軽井沢の暮らし〜ライフスタイルと共に変化を楽しむ庭づくり〜
軽井沢は、昔から長野県を代表する観光地や避暑地として有名ですが、移住先としてもとても人気の高いエリアです。
軽井沢に訪れた人の多くは、街中を車でドライブしたことがあると思いますが、移住後の暮らしを意識しながら巡ると、また違った景色が見えます。
自然が多く残る軽井沢ですが、別荘地や住宅地を見渡すと家や庭の様子から、暮らしの中で作られた「自然」にたくさん気がつきます。家の雰囲気とセットで作り込まれた庭や庭師が手がける美しい庭もあれば、住まう人が自分の手をかけて育てた個性的な庭や、自然がそのまま覆い被さったような緑で包まれている庭もあったりと、手の混み具合もそれぞれです。
軽井沢の特徴ある気候風土の中で庭を維持することは、とても大変なことではありますが、長年手をかけていると、自分なりの庭との付き合い方が見えてきます。
そんな軽井沢での庭づくりについて、ライフスタイルの変化と共に、長年試行錯誤を続けているご家族を訪ねました。
はじめは、シンプルな庭づくりから
15年前、都内から軽井沢に移住したEさん。
広い敷地の1/3程度を住宅部分とウッドデッキにして、庭は作り込まず、デッキ前には広い芝生を敷いて、まだ小さかった子どもたちが庭を思いっきり走り回れるようにと考えました。駐車場には自然の雰囲気と馴染むよう丸太を敷き詰め、玄関へのアプローチにいくつか樹木を植えたのみの、とてもシンプルな外構でした。
東京から軽井沢に移住したばかりで、こちらの風土の暮らしが慣れていないこともあったので、東京での暮らしの感覚から軽井沢での暮らしに、いろいろなことに挑戦しながらまず慣らしていこうと考えました。
当時は、周辺に子どもが遊べる公園も少なく、子どもたちの友達もたくさん遊びにきました。みんなで広い庭を走り回っていたので、すぐに芝がダメになってしまうこともあり、その度にご主人が、寒さにも強く耐久性もある芝にと、何度か芝生を張り替えたそうです。

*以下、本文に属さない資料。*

Variable net : Session -> str -> str -> dict -> result Response.
Variable fmt : pyval -> str.
Variable out : str -> result unit.

Lemma version_request_events (self : RapidWireClient) :
  events (get_version net self)
  = [Sent (_session self) (lit "GET") (base_url self ++ lit "/version") []].
Proof. unfold get_version. rewrite events_bind_lift. apply request_events. Qed.

Ltac at_most_one_line :=
  cbn; unfold print;
  repeat match goal with
         | |- context [is_RapidWireAPIError ?e] =>
             destruct (is_RapidWireAPIError e); cbn
         | |- context [out ?line] => destruct (out line); cbn
         end;
  first [ exists []; split; [reflexivity | simpl; lia]
        | eexists (cons _ nil); split; [reflexivity | simpl; lia] ].
(** * Workflow graph reconstruction of [architecture_analyzer.py]

    A shallow embedding of [ArchitectureAnalyzer._build_workflow_data]
    together with the part of [analyze_file] / [validate_yaml_fields] that
    decides [yaml_valid], and the properties of the built graph and of its
    statistics.

    Conventions of the embedding.
    - YAML scalars and containers are the inductive [value]; truthiness,
      hashability and [==] follow Python ([True == 1], lists and dicts are
      unhashable).  YAML floats, dates and binaries are outside the model.
    - Front matter has the annotated type [Optional[Dict[str, Any]]]: an
      optional finite map with string keys.
    - Python exceptions are explicit: every operation that can raise returns
      a [result].
    - [phases] is an insertion-ordered dict keyed by arbitrary hashable
      values: an association list searched with Python equality.
    - [/] on two ints is true division; its float result is represented by
      the exact rational (binary64 rounding is not modelled). *)

From Stdlib Require Import ZArith QArith String List Bool Lia Permutation.
From Stdlib Require Import Sorted.
From stdpp Require Import base option list gmap strings.

Open Scope string_scope.
Open Scope list_scope.
Open Scope nat_scope.

(** ** Python values and exceptions *)

#[local] Set Warnings "-register-all".

Inductive value : Type :=
| VNone
| VBool (b : bool)
| VInt (z : Z)
| VStr (s : string)
| VList (items : list value)
| VDict (entries : list (value * value)).

Inductive exn : Type :=
| TypeError
| AttributeError
| ZeroDivisionError.

Inductive result (A : Type) : Type :=
| Ok (a : A)
| Raise (e : exn).
Arguments Ok {A} a.
Arguments Raise {A} e.

Definition bind {A B : Type} (m : result A) (k : A -> result B) : result B :=
  match m with
  | Ok a => k a
  | Raise e => Raise e
  end.

Notation "'let!' x ':=' m 'in' k" := (bind m (fun x => k))
  (at level 10, x name, m at level 100, k at level 200).

(** [a or b] on fallible operands: [b] is evaluated only when [a] is false. *)
Definition por (a b : result bool) : result bool :=
  let! x := a in if x then Ok true else b.

(** A [for] loop whose body may raise; the state is what the body mutates. *)
Fixpoint for_each {S A : Type} (body : S -> A -> result S)
    (xs : list A) (st : S) : result S :=
  match xs with
  | [] => Ok st
  | x :: xs' => let! st' := body st x in for_each body xs' st'
  end.

(** [bool(v)] *)
Definition truthy (v : value) : bool :=
  match v with
  | VNone => false
  | VBool b => b
  | VInt z => negb (z =? 0)%Z
  | VStr s => negb (s =? "")%string
  | VList items => negb (Nat.eqb (length items) 0)
  | VDict entries => negb (Nat.eqb (length entries) 0)
  end.

(** [hash(v)] succeeds *)
Definition hashable (v : value) : bool :=
  match v with
  | VList _ | VDict _ => false
  | _ => true
  end.

Definition as_int (v : value) : option Z :=
  match v with
  | VBool b => Some (if b then 1 else 0)%Z
  | VInt z => Some z
  | _ => None
  end.

(** [a == b] on hashable values (the only ones compared by dict and set
    lookups); bools are ints. *)
Definition py_eq (a b : value) : bool :=
  match a, b with
  | VNone, VNone => true
  | VStr s, VStr t => (s =? t)%string
  | (VBool _ | VInt _), (VBool _ | VInt _) =>
      match as_int a, as_int b with
      | Some x, Some y => (x =? y)%Z
      | _, _ => false
      end
  | _, _ => false
  end.

(** [v.startswith(p)]: only [str] has the attribute. *)
Definition startswith (v : value) (p : string) : result bool :=
  match v with
  | VStr s => Ok (String.prefix p s)
  | _ => Raise AttributeError
  end.

(** [v in s] for a set [s] given by its elements. *)
Definition set_contains (v : value) (s : list value) : result bool :=
  if hashable v then Ok (existsb (py_eq v) s) else Raise TypeError.

(** ** File analysis records *)

Record FileAnalysis : Type := {
  filename : string;
  filepath : string;
  yaml_frontmatter : option (gmap string value);
  headers : list string;
  yaml_valid : bool;
  yaml_errors : list string;
  missing_required_fields : list string
}.

Definition REQUIRED_YAML_FIELDS : list string :=
  ["phase"; "step"; "task"; "task_id"; "title";
   "previous_task"; "next_task"; "version"; "agent"; "orchestrator"].

(** [bool(d)] for an optional dict: [None] and [{}] are false. *)
Definition truthy_dict (d : option (gmap string value)) : bool :=
  match d with
  | None => false
  | Some m => negb (Nat.eqb (size m) 0)
  end.

Definition is_none (v : value) : bool :=
  match v with VNone => true | _ => false end.

(** [field not in yaml_data or yaml_data[field] is None] *)
Definition field_missing (yaml_data : gmap string value) (field : string) : bool :=
  match yaml_data !! field with
  | None => true
  | Some v => is_none v
  end.

Definition validate_yaml_fields (yaml_data : option (gmap string value))
    : list string :=
  if negb (truthy_dict yaml_data) then REQUIRED_YAML_FIELDS
  else match yaml_data with
       | None => REQUIRED_YAML_FIELDS
       | Some m => List.filter (field_missing m) REQUIRED_YAML_FIELDS
       end.

(** [analyze_file] after the file was read: [parsed] is what
    [extract_yaml_frontmatter] returned, [hs] what [extract_headers] did. *)
Definition analyze_content (name path : string)
    (parsed : option (gmap string value) * list string) (hs : list string)
    : FileAnalysis :=
  let '(yaml_data, errors) := parsed in
  let missing_fields := validate_yaml_fields yaml_data in
  {| filename := name;
     filepath := path;
     yaml_frontmatter := yaml_data;
     headers := hs;
     yaml_valid := Nat.eqb (length errors) 0 && Nat.eqb (length missing_fields) 0;
     yaml_errors := errors;
     missing_required_fields := missing_fields |}.

(** [analyze_file] when reading the file raised. *)
Definition analyze_unreadable (name path err : string) : FileAnalysis :=
  {| filename := name;
     filepath := path;
     yaml_frontmatter := None;
     headers := [];
     yaml_valid := false;
     yaml_errors := [String.append "Error reading file: " err];
     missing_required_fields := REQUIRED_YAML_FIELDS |}.

(** ** The workflow graph *)

Record task_info : Type := {
  t_filename : string;
  task_id : value;
  title : value;
  phase : value;
  step : value;
  agent : value;
  previous_task : value;
  next_task : value;
  valid : bool
}.

(** Python numbers of the statistics: [0] is an int, a quotient is a float. *)
Inductive number : Type :=
| Int (z : Z)
| Float (q : Q).

Record statistics : Type := {
  total_tasks : nat;
  connected_tasks : nat;
  orphaned_tasks : nat;
  phases_count : nat;
  valid_tasks : nat;
  completion_rate : number
}.

Record workflow_data : Type := {
  phases : list (value * list task_info);
  orphaned : list task_info;
  stats : statistics
}.

(** [d.get(k, default)] *)
Definition dict_get (d : gmap string value) (k : string) (dflt : value) : value :=
  default dflt (d !! k).

Definition unknown : value := VStr "Unknown".

Definition extract_task_info (file_data : FileAnalysis)
    (yaml_data : gmap string value) : task_info :=
  {| t_filename := filename file_data;
     task_id := dict_get yaml_data "task_id" unknown;
     title := dict_get yaml_data "title" unknown;
     phase := dict_get yaml_data "phase" unknown;
     step := dict_get yaml_data "step" unknown;
     agent := dict_get yaml_data "agent" unknown;
     previous_task := dict_get yaml_data "previous_task" VNone;
     next_task := dict_get yaml_data "next_task" VNone;
     valid := yaml_valid file_data |}.

(** [k in d] for the ordered dict [d]. *)
Definition dict_contains {V : Type} (k : value) (d : list (value * V)) : result bool :=
  if hashable k then Ok (existsb (fun kv => py_eq k (fst kv)) d)
  else Raise TypeError.

(** [d[k].append(t)] for a key that is present. *)
Fixpoint dict_append {V : Type} (k : value) (t : V) (d : list (value * list V))
    : list (value * list V) :=
  match d with
  | [] => []
  | (k', ts) :: d' =>
      if py_eq k k' then (k', ts ++ [t]) :: d'
      else (k', ts) :: dict_append k t d'
  end.

(** The mutable locals of the first loop. *)
Record scan_state : Type := {
  s_phases : list (value * list task_info);
  s_valid_tasks : nat;
  s_connected_tasks : nat
}.

Definition scan_init : scan_state :=
  {| s_phases := []; s_valid_tasks := 0; s_connected_tasks := 0 |}.

(** Body of [for file_data in files_data]. *)
Definition scan_file (st : scan_state) (file_data : FileAnalysis)
    : result scan_state :=
  if negb (yaml_valid file_data) || negb (truthy_dict (yaml_frontmatter file_data))
  then Ok st
  else
    match yaml_frontmatter file_data with
    | None => Ok st
    | Some yaml_data =>
        let task := extract_task_info file_data yaml_data in
        let valid_tasks :=
          if valid task then S (s_valid_tasks st) else s_valid_tasks st in
        let connected_tasks :=
          if truthy (previous_task task) || truthy (next_task task)
          then S (s_connected_tasks st) else s_connected_tasks st in
        let! present := dict_contains (phase task) (s_phases st) in
        let phases1 :=
          if present then s_phases st else s_phases st ++ [(phase task, [])] in
        Ok {| s_phases := dict_append (phase task) task phases1;
              s_valid_tasks := valid_tasks;
              s_connected_tasks := connected_tasks |}
    end.

(** [phases.values()] *)
Definition values {V : Type} (d : list (value * V)) : list V := map snd d.

(** [{task['task_id'] for phase_tasks in phases.values() for task in phase_tasks}] *)
Definition all_task_ids (d : list (value * list task_info)) : result (list value) :=
  let ids := map task_id (concat (values d)) in
  if forallb hashable ids then Ok ids else Raise TypeError.

Definition prev_exists (ids : list value) (task : task_info) : result bool :=
  por (Ok (negb (truthy (previous_task task))))
      (por (set_contains (previous_task task) ids)
           (startswith (previous_task task) "PHASE")).

Definition next_exists (ids : list value) (task : task_info) : result bool :=
  por (Ok (negb (truthy (next_task task))))
      (por (set_contains (next_task task) ids)
           (startswith (next_task task) "P")).

(** Body of [for task in phase_tasks]. *)
Definition check_task (ids : list value) (orph : list task_info) (task : task_info)
    : result (list task_info) :=
  let! p := prev_exists ids task in
  let! n := next_exists ids task in
  if negb (p && n) then Ok (orph ++ [task]) else Ok orph.

(** Body of [for phase_tasks in phases.values()]. *)
Definition check_phase (ids : list value) (orph : list task_info)
    (phase_tasks : list task_info) : result (list task_info) :=
  for_each (check_task ids) phase_tasks orph.

(** [sum(len(phase_tasks) for phase_tasks in phases.values())] *)
Definition sum_len {V : Type} (d : list (value * list V)) : nat :=
  fold_right Nat.add 0 (map (fun ts => length ts) (values d)).
(** * parse_solar_system_data.py: the spreadsheet-to-JSON transform

    A shallow embedding of [src/parse_solar_system_data.py].

    - Python [str] values are lists of Unicode code points ([list N]);
      literals of the script are written [u "..."] and decoded from the
      UTF-8 bytes of this file.
    - Python [float] (and pandas' float64 cells) are binary64 values:
      Rocq's primitive [float].  A missing numeric cell is NaN, as pandas
      reads it.
    - Python exceptions are the [Raise] results of a small error monad.
    - [dict]s are finite maps ([gmap]). *)

From Stdlib Require Import ZArith NArith Floats String Ascii List Lia.
From stdpp Require Import base option list gmap strings fin_maps.

Set Warnings "-inexact-float".

Local Open Scope string_scope.
Local Open Scope N_scope.

(** ** Python strings *)

Module PyStr.

Abbreviation str := (list N).

(** Decoding of UTF-8 bytes into code points (used for literals only). *)
Fixpoint utf8_decode (bs : list N) : str :=
  match bs with
  | [] => []
  | b0 :: bs1 =>
    if b0 <? 0x80 then b0 :: utf8_decode bs1 else
    match bs1 with
    | [] => [b0]
    | b1 :: bs2 =>
      if b0 <? 0xE0 then ((b0 mod 0x20) * 0x40 + b1 mod 0x40) :: utf8_decode bs2 else
      match bs2 with
      | [] => [b0; b1]
      | b2 :: bs3 =>
        if b0 <? 0xF0
        then ((b0 mod 0x10) * 0x1000 + (b1 mod 0x40) * 0x40 + b2 mod 0x40)
               :: utf8_decode bs3
        else
        match bs3 with
        | [] => [b0; b1; b2]
        | b3 :: bs4 =>
          ((b0 mod 0x08) * 0x40000 + (b1 mod 0x40) * 0x1000
           + (b2 mod 0x40) * 0x40 + b3 mod 0x40) :: utf8_decode bs4
        end
      end
    end
  end.
(** ** Payoffs *)

(** The notification loop applies [receive_payoff] to a trader once for each
    time it is on the list. *)
Lemma alter_all_lookup {X} (f : X → X) (l : list nat) (ts : list X) t :
  foldl (λ ts t', alter f t' ts) ts l !! t
  = Nat.iter (count_occ Nat.eq_dec l t) f <$> ts !! t.
Proof.
  revert ts. induction l as [|x l IH]; intros ts.
  - simpl. by destruct (ts !! t).
  - simpl foldl. rewrite IH, list_lookup_alter. simpl count_occ.
    destruct (decide (x = t)) as [->|Hne], (Nat.eq_dec _ t) as [?|?];
      try done.
    destruct (ts !! t) as [y|]; simpl; [|done].
    f_equal. symmetry. apply Nat.iter_succ_r.
Qed.

(** ** [record_balances] and [receive_payoff] as a whole *)

(** [record_balances] clamps the balance of every risk parameter the trader
    holds and appends it to that series, once each, and touches no other
    balance, no other series and no other field. *)
Theorem record_balances_clamps_what_is_held heap tr zv :
  let tr' := Trader.record_balances heap tr in
  let b := dd_get 0%Q (Trader.account_balance tr) zv in
  (zv ∈ Trader.held heap tr →
     dd_get 0%Q (Trader.account_balance tr') zv = clamp b
     ∧ (0 <= dd_get 0%Q (Trader.account_balance tr') zv)%Q
     ∧ Trader.account_series tr' !! zv
       = Some (dd_get [] (Trader.account_series tr) zv ++ [clamp b]))
  ∧ (zv ∉ Trader.held heap tr →
     dd_get 0%Q (Trader.account_balance tr') zv = b
     ∧ Trader.account_series tr' !! zv = Trader.account_series tr !! zv)
  ∧ Trader.tick tr' = Trader.tick tr
  ∧ Trader.exchanges tr' = Trader.exchanges tr
  ∧ Trader.trader_id tr' = Trader.trader_id tr.
Proof.
  cbv zeta. destruct (record_balances_effect heap tr zv) as [Hb Hs].
  destruct (record_fold_fields (Trader.held heap tr) tr) as (Hx & Ht & Hi).
  split; [|split].
  - intros Hin.
    destruct (decide (zv ∈ Trader.held heap tr)) as [_|Hn]; [|done].
    rewrite Hb. split; [done|]. split; [apply clamp_nonneg|done].
  - intros Hnin.
    by destruct (decide (zv ∈ Trader.held heap tr)) as [?|_].
  - done.
Qed.

Lemma receive_payoff_grows heap zv payoff tk tr :
  grows tr (Trader.receive_payoff heap zv payoff tk tr).
Proof.
  split; [|split; [|split]].
  - unfold Trader.receive_payoff, Trader.record_balances.
    destruct (Trader.tick tr <? tk)%Z; simpl; [|done].
    apply record_fold_fields.
  - apply receive_payoff_exchanges.
  - rewrite receive_payoff_tick.
    destruct (Z.ltb_spec (Trader.tick tr) tk); lia.
  - intros k. unfold Trader.receive_payoff.
    destruct (Trader.tick tr <? tk)%Z; simpl; [|done].
    destruct (record_balances_effect heap tr k) as [_ Hs].
    unfold dd_get at 2. rewrite Hs.
    destruct (decide (k ∈ Trader.held heap tr)); simpl.
    + by apply prefix_app_r.
    + done.
Qed.

Lemma grows_refl tr : grows tr tr.
Proof. split; [done|]. split; [done|]. split; [lia|done]. Qed.

Lemma grows_trans a b c : grows a b → grows b c → grows a c.
Proof.
  intros (Hi & Hx & Ht & Hs) (Hi' & Hx' & Ht' & Hs').
  split; [congruence|]. split; [congruence|]. split; [lia|].
  intros k. destruct (Hs k) as [k1 H1], (Hs' k) as [k2 H2].
  exists (k1 ++ k2). by rewrite H2, H1, <- app_assoc.
Qed.

(** The notification loop relates every trader to what it was, for every
    relation that one notification respects. *)
Lemma alter_all_related {X} (rel : X → X → Prop) (f : X → X) :
  (∀ x, rel x x) → (∀ x y z, rel x y → rel y z → rel x z) →
  (∀ x, rel x (f x)) →
  ∀ (l : list nat) ts, Forall2 rel ts (foldl (λ ts t, alter f t ts) ts l).
Proof.
  intros Hrefl Htrans Hf l.
  induction l as [|t l IH]; intros ts; simpl.
  - apply Forall2_same_length_lookup_2; [done|].
    intros i x y Hx Hy. rewrite Hx in Hy. by injection Hy as <-.
  - eapply Forall2_trans; [exact Htrans| |apply IH].
    apply Forall2_same_length_lookup_2; [by rewrite length_alter|].
    intros i x y Hx Hy. rewrite list_lookup_alter in Hy.
    destruct (decide (t = i)) as [->|Hne].
    + rewrite Hx in Hy. simpl in Hy. by injection Hy as <-.
    + rewrite Hx in Hy. by injection Hy as <-.
Qed.

Lemma Exchange_tick_grows p w e tk g w' g' :
  Exchange_tick p w e tk g = Some (w', g') →
  Forall2 grows (trader_heap w) (trader_heap w').
Proof.
  intros [(_ & -> & _)|(ex & payoff & dead & Hex & Hd & ->)]%Exchange_tick_spec.
  - apply Forall2_same_length_lookup_2; [done|].
    intros i x y Hx Hy. rewrite Hx in Hy. injection Hy as <-.
    apply grows_refl.
  - rewrite notify_all_traders. simpl.
    apply alter_all_related;
      [apply grows_refl|apply grows_trans|intros; apply receive_payoff_grows].
Qed.

(** The draw of an exchange, when [randint] accepts its range. *)
Lemma randint_value (high : Z) g r g1 :
  randint 0 high g = Some (r, g1) →
  (0 < high <= 2 ^ 63)%Z
  ∧ r = (uniform_tape g (uniform_read g) `mod` high)%Z
  ∧ g1 = mkRandom (uniform_tape g) (normal_tape g)
                  (S (uniform_read g)) (normal_read g).
Proof.
  intros Hr. split; [apply (randint_defined high g); by eexists|].
  unfold randint in Hr.
  destruct (_ && _ && _); [|done]. injection Hr as <- <-.
  by rewrite Z.add_0_l, Z.sub_0_r.
Qed.
(** [add(doc)]: with the provider, the document object after the call. *)
Definition add (doc : ParsedDocument) (p : Provider)
    : completion ParsedDocument * Provider :=
  let '(present, p1) := has (uri doc) p in
  if present then (Throws "Duplicate Key", p1)
  else
    let dd := Debouncer.constructor (_debounceWaitTime p1) in
    let '(event', unsubscribe) :=
      Events.subscribe (DebounceHandle (uri doc)) (changeEvent doc) in
    let doc' := mkDoc (uri doc) (root doc) event' in
    (Returns doc',
     {| maxItems := maxItems p1; _docs := doc' :: _docs p1;
        _debounceWaitTime := _debounceWaitTime p1;
        _debounceMap := <[uri doc := dd]> (_debounceMap p1);
        _unsubscribeMap := <[uri doc := unsubscribe]> (_unsubscribeMap p1);
        _diagnosticsMap := _diagnosticsMap p1;
        _maxItems := _maxItems p1 |}).

(** [remove(uri)]: with the provider, the document that left it, after its
    handler was unsubscribed.  [this._unsubscribeMap[uri]()] and
    [debounce.clear()] throw when the map has no entry.  The pending timer
    that [debounce.clear()] cancels belongs to the host and is not part of
    the provider. *)
Definition remove (target : string) (p : Provider)
    : completion (option ParsedDocument) * Provider :=
  let '(present, p1) := has target p in
  if negb present then (Returns None, p1)
  else
    match _unsubscribeMap p1 !! target with
    | None => (Throws "TypeError", p1)
    | Some unsubscribe =>
        let left :=
          match _docs p1 with
          | doc :: _ =>
              Some (mkDoc (uri doc) (root doc)
                      (Events.unsubscribe unsubscribe (changeEvent doc)))
          | [] => None
          end in
        let p2 :=
          {| maxItems := maxItems p1; _docs := tail (_docs p1);
             _debounceWaitTime := _debounceWaitTime p1;
             _debounceMap := _debounceMap p1;
             _unsubscribeMap := delete target (_unsubscribeMap p1);
             _diagnosticsMap := _diagnosticsMap p1;
             _maxItems := _maxItems p1 |} in
        match _debounceMap p2 !! target with
        | None => (Throws "TypeError", p2)
        | Some _ =>
            (Returns left,
             {| maxItems := maxItems p2; _docs := _docs p2;
                _debounceWaitTime := _debounceWaitTime p2;
                _debounceMap := delete target (_debounceMap p2);
                _unsubscribeMap := _unsubscribeMap p2;
                _diagnosticsMap := _diagnosticsMap p2;
                _maxItems := _maxItems p2 |})
        end
    end.

(** [set debounceWait(value)] *)
Definition set_debounceWait (value : Z) (p : Provider) : Provider :=
  {| maxItems := maxItems p; _docs := _docs p;
     _debounceWaitTime := value;
     _debounceMap := Debouncer.assign_wait value <$> _debounceMap p;
     _unsubscribeMap := _unsubscribeMap p; _diagnosticsMap := _diagnosticsMap p;
     _maxItems := _maxItems p |}.

(** [_parseErrorToDiagnostic(err, doc)] *)
Definition _parseErrorToDiagnostic (err : ParseError) (doc : ParsedDocument)
    : Diagnostic Range :=
  {| range := tokenRange doc (unexpected err);
     severity := 1;
     source := "intelephense";
     message := "Unexpected " +:+ tokenTypeToString (tokenType (unexpected err)) |}.

(** The second [for] loop of [_diagnose], over [this._docs]:
    [Array.prototype.push.apply(diagnostics, this._diagnosticsMap[uri])] for
    the URI of each document; no result when a call throws. *)
Fixpoint _diagnose_loop (diagnosticsMap : JsObject.object (Diagnostic Range))
    (docs : list ParsedDocument) (diagnostics : list (option (Diagnostic Range)))
    : option (list (option (Diagnostic Range))) :=
  match docs with
  | [] => Some diagnostics
  | doc :: docs' =>
      match JsObject.push_apply diagnostics
              (JsObject.get (uri doc) diagnosticsMap) with
      | Some diagnostics' => _diagnose_loop diagnosticsMap docs' diagnostics'
      | None => None
      end
  end.

(** [_diagnose(uri)] *)
Definition _diagnose (target : string) (p : Provider)
    : completion (list (option (Diagnostic Range))) * Provider :=
  let '(found, p1) := _find target p in
  match found with
  | None => (Throws "TypeError", p1)
  | Some doc =>
      match doc_traverse ErrorVisitor [] doc with
      | None => (Throws "TypeError", p1)
      | Some parseErrors =>
          let diagnostics :=
            map (fun err => _parseErrorToDiagnostic err doc) parseErrors in
          let p2 :=
            {| maxItems := maxItems p1; _docs := _docs p1;
               _debounceWaitTime := _debounceWaitTime p1;
               _debounceMap := _debounceMap p1;
               _unsubscribeMap := _unsubscribeMap p1;
               _diagnosticsMap :=
                 JsObject.set target diagnostics (_diagnosticsMap p1);
               _maxItems := _maxItems p1 |} in
          match _diagnose_loop (_diagnosticsMap p2) (_docs p2) [] with
          | Some diagnostics =>
              (Returns (JsArray.slice 0 (_maxItems p2) diagnostics), p2)
          | None => (Throws "TypeError", p2)
          end
      end
  end.

(** [_onParsedDocumentChanged(args)]: when it returns, the [trigger] calls it
    made, in order. *)
Definition _onParsedDocumentChanged (args : ParsedDocumentChangeEventArgs)
    (p : Provider) : completion (list (emission Range)) * Provider :=
  let target := uri (parsedDocument args) in
  let started := StartDiagnostics target in
  match _diagnose target p with
  | (Returns diagnostics, p') =>
      (Returns [started; Publish (mkPublish target diagnostics)], p')
  | (Throws e, p') => (Throws e, p')
  end.

(** The calls a client makes on a provider, and the provider after a
    sequence of them from [new DiagnosticsProvider()]. *)
Inductive call :=
| CallAdd (doc : ParsedDocument)
| CallRemove (target : string)
| CallHas (target : string)
| CallSetDebounceWait (value : Z)
| CallSetMaxItems (value : Z)
| DocumentChanged (args : ParsedDocumentChangeEventArgs).

Definition step (p : Provider) (c : call) : Provider :=
  match c with
  | CallAdd doc => snd (add doc p)
  | CallRemove target => snd (remove target p)
  | CallHas target => snd (has target p)
  | CallSetDebounceWait value => set_debounceWait value p
  | CallSetMaxItems value =>
      {| maxItems := value; _docs := _docs p;
         _debounceWaitTime := _debounceWaitTime p;
         _debounceMap := _debounceMap p; _unsubscribeMap := _unsubscribeMap p;
         _diagnosticsMap := _diagnosticsMap p; _maxItems := _maxItems p |}
  | DocumentChanged args => snd (_onParsedDocumentChanged args p)
  end.

Definition after (calls : list call) : Provider := fold_left step calls constructor.

Definition registered (target : string) (p : Provider) : Prop :=
  exists doc, In doc (_docs p) /\ uri doc = target.

End Provider.

(** [_find] read as a move to the front: the documents with another URI, in
    their order, and the last document with the URI looked for. *)
Definition others (target : string) (docs : list ParsedDocument)
    : list ParsedDocument :=
  List.filter (fun d => negb (String.eqb (uri d) target)) docs.

Definition last_with (target : string) (docs : list ParsedDocument)
    (found : option ParsedDocument) : option ParsedDocument :=
  fold_left (fun acc d => if String.eqb (uri d) target then Some d else acc)
    docs found.

End Diagnostics.

(** ** Observing a traversal *)

Module Observed.
Import Tree.
Section Observed.
Context {A V : Type}.

Inductive hook := PreOrderHook | PostOrderHook.

(** One invocation of a hook: the node and the spine it was handed, and the
    visitor before and after it. *)
Record invocation := mkInvocation {
  inv_hook : hook;
  inv_node : tree A;
  inv_spine : list (tree A);
  inv_before : V;
  inv_after : V
}.

(** A visitor that behaves as [visitor] does and keeps, beside the state of
    [visitor], the list of the hook invocations made on it. *)
Definition recording (visitor : TreeVisitor A V)
    : TreeVisitor A (V * list invocation) :=
  {| haltTraverse := fun s => haltTraverse visitor (fst s);
     preOrder :=
       match preOrder visitor with
       | Some pre =>
           Some (fun node spine s =>
             let '(descend, v') := pre node spine (fst s) in
             (descend,
              (v', snd s ++ [mkInvocation PreOrderHook node spine (fst s) v'])))
       | None => None
       end;
     postOrder :=
       match postOrder visitor with
       | Some post =>
           Some (fun node spine s =>
             let v' := post node spine (fst s) in
             (v', snd s ++ [mkInvocation PostOrderHook node spine (fst s) v']))
       | None => None
       end |}.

また、初めは家庭菜園をやろうと思い立ち、庭の角に畑を設けましたが、軽井沢の寒さや日照時間の短さ、隣地の大きな庭木の日当たりの悪さから、うまくいかず断念したこともありました。
ライフスタイルの変化に合わせた庭へ
子どもたちが大きくなり、走り回れる庭が必要なくなったので、Eさんは庭を再計画することにしました。
軽井沢での暮らしに慣れてきたものの、仕事もしていましたし、まだ子育てがなくなったわけではないので、自分たちが手をかけられる時間を考慮して計画しました。
地元の造園屋さんに依頼し、花壇や石畳、パーゴラなどを作り、新たに車庫も作り替えました。
これまで自分たちでやってみた経験から、必要なものや欲しい場所を増やし、また植えられる木や花を改めて相談することができ、ますます庭づくりが楽しくなりました。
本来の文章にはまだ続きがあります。